*TRY IT:* When the line containing "Lemma ap_endpoint ip" is found in the data below, copy it and each line after it through the line containing "Lemma ap_join args", exactly and with no others.

▼

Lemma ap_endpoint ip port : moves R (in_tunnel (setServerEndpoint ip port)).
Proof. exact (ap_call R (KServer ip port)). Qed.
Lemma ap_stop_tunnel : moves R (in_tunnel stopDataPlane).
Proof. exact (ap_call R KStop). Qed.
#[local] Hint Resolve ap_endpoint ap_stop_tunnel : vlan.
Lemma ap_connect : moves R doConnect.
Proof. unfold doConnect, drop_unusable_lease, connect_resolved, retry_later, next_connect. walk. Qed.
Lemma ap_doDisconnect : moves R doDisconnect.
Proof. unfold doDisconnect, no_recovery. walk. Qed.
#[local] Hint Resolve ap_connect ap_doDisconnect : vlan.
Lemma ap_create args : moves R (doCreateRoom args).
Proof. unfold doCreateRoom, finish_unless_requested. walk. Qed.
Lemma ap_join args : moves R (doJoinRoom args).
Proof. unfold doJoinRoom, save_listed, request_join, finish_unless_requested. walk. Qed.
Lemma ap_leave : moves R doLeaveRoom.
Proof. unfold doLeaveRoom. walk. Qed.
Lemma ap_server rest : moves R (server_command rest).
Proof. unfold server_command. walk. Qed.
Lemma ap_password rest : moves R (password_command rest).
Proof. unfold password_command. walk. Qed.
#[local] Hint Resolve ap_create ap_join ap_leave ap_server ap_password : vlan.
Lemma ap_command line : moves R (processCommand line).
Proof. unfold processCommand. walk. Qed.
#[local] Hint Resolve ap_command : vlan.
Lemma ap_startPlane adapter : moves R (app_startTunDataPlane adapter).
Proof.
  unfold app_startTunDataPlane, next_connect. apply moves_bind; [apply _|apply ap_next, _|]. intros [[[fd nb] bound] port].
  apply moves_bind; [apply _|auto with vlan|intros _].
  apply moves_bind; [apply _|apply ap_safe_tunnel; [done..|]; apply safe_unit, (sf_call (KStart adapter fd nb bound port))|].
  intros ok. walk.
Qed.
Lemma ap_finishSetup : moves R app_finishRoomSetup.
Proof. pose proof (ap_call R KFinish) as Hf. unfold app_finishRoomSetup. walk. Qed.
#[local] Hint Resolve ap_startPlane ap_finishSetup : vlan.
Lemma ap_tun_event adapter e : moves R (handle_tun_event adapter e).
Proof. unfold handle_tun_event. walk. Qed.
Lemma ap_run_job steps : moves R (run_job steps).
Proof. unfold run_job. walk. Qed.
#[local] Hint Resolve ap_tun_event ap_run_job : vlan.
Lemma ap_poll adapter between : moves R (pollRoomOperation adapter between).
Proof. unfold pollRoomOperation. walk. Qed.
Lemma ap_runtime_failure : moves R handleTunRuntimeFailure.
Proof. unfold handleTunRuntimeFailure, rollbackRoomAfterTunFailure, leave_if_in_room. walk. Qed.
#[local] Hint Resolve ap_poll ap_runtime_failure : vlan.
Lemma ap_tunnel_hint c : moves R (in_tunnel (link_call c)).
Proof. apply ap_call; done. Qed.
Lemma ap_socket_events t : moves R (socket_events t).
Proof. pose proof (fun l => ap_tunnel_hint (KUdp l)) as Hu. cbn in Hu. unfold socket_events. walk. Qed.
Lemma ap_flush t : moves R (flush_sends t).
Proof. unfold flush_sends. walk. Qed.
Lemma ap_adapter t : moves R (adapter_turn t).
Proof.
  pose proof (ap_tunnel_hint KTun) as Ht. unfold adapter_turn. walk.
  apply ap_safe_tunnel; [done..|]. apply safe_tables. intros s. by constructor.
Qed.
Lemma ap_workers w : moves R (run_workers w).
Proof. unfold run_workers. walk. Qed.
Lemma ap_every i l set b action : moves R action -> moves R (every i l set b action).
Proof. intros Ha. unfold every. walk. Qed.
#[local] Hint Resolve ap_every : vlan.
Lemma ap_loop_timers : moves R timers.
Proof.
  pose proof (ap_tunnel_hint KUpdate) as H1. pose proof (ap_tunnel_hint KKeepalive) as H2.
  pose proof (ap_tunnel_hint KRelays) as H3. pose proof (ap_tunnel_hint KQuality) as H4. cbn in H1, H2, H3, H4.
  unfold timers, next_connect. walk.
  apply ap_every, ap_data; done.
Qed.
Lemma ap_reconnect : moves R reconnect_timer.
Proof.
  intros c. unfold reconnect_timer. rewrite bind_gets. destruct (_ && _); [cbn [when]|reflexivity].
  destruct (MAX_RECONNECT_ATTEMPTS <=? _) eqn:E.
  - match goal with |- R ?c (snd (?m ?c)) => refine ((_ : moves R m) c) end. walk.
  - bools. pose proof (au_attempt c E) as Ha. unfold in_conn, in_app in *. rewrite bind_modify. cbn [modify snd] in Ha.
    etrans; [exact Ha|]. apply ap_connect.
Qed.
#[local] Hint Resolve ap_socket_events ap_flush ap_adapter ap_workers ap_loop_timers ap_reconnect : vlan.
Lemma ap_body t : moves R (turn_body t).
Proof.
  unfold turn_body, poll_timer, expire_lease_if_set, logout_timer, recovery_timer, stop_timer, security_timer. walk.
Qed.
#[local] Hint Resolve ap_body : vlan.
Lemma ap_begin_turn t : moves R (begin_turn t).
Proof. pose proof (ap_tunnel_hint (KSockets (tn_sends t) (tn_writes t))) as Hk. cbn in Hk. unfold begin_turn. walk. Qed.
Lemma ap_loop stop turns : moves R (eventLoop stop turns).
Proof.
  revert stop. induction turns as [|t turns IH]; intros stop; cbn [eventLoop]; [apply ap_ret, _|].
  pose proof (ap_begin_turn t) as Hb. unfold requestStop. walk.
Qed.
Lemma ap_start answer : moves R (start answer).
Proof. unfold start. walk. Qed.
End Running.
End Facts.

▲
▼

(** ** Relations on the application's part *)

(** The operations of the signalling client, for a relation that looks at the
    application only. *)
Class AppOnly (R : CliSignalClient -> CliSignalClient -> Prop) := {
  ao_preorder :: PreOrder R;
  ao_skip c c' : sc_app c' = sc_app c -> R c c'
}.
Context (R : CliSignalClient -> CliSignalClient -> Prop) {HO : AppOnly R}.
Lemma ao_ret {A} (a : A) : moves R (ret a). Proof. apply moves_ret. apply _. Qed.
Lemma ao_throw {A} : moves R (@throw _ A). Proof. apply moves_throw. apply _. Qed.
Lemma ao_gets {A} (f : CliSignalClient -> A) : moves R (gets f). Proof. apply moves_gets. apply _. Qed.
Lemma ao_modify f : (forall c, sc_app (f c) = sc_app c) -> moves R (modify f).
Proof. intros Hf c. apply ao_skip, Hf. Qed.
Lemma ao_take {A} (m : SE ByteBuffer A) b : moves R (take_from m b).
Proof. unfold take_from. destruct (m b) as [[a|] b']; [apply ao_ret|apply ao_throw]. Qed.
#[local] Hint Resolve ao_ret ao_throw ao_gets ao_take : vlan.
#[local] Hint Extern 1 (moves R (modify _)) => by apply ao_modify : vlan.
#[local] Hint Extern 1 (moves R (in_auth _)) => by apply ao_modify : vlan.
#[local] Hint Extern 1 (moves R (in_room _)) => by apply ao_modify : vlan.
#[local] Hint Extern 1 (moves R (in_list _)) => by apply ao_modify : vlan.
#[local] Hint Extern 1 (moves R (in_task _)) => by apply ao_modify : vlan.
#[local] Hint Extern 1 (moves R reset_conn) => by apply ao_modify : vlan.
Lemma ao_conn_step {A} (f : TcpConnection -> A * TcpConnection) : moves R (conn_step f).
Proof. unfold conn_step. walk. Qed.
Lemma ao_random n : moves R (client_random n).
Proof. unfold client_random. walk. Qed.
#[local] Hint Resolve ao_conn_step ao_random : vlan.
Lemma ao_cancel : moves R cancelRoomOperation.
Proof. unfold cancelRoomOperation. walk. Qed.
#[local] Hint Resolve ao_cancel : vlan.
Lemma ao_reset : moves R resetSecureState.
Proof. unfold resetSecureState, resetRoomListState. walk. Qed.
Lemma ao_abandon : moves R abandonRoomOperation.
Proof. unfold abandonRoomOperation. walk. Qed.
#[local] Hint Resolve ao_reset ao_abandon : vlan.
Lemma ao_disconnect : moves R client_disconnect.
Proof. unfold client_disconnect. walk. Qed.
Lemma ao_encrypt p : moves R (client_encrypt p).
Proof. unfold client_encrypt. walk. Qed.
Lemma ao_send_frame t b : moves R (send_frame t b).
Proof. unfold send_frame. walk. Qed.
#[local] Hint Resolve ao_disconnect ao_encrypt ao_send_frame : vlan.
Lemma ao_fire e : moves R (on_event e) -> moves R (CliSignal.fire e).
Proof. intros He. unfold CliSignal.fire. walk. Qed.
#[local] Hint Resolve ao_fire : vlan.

▲

*ANSWER TO THE PROBLEM:*
Lemma ap_endpoint ip port : moves R (in_tunnel (setServerEndpoint ip port)).
Proof. exact (ap_call R (KServer ip port)). Qed.
Lemma ap_stop_tunnel : moves R (in_tunnel stopDataPlane).
Proof. exact (ap_call R KStop). Qed.
#[local] Hint Resolve ap_endpoint ap_stop_tunnel : vlan.
Lemma ap_connect : moves R doConnect.
Proof. unfold doConnect, drop_unusable_lease, connect_resolved, retry_later, next_connect. walk. Qed.
Lemma ap_doDisconnect : moves R doDisconnect.
Proof. unfold doDisconnect, no_recovery. walk. Qed.
#[local] Hint Resolve ap_connect ap_doDisconnect : vlan.
Lemma ap_create args : moves R (doCreateRoom args).
Proof. unfold doCreateRoom, finish_unless_requested. walk. Qed.
Lemma ap_join args : moves R (doJoinRoom args).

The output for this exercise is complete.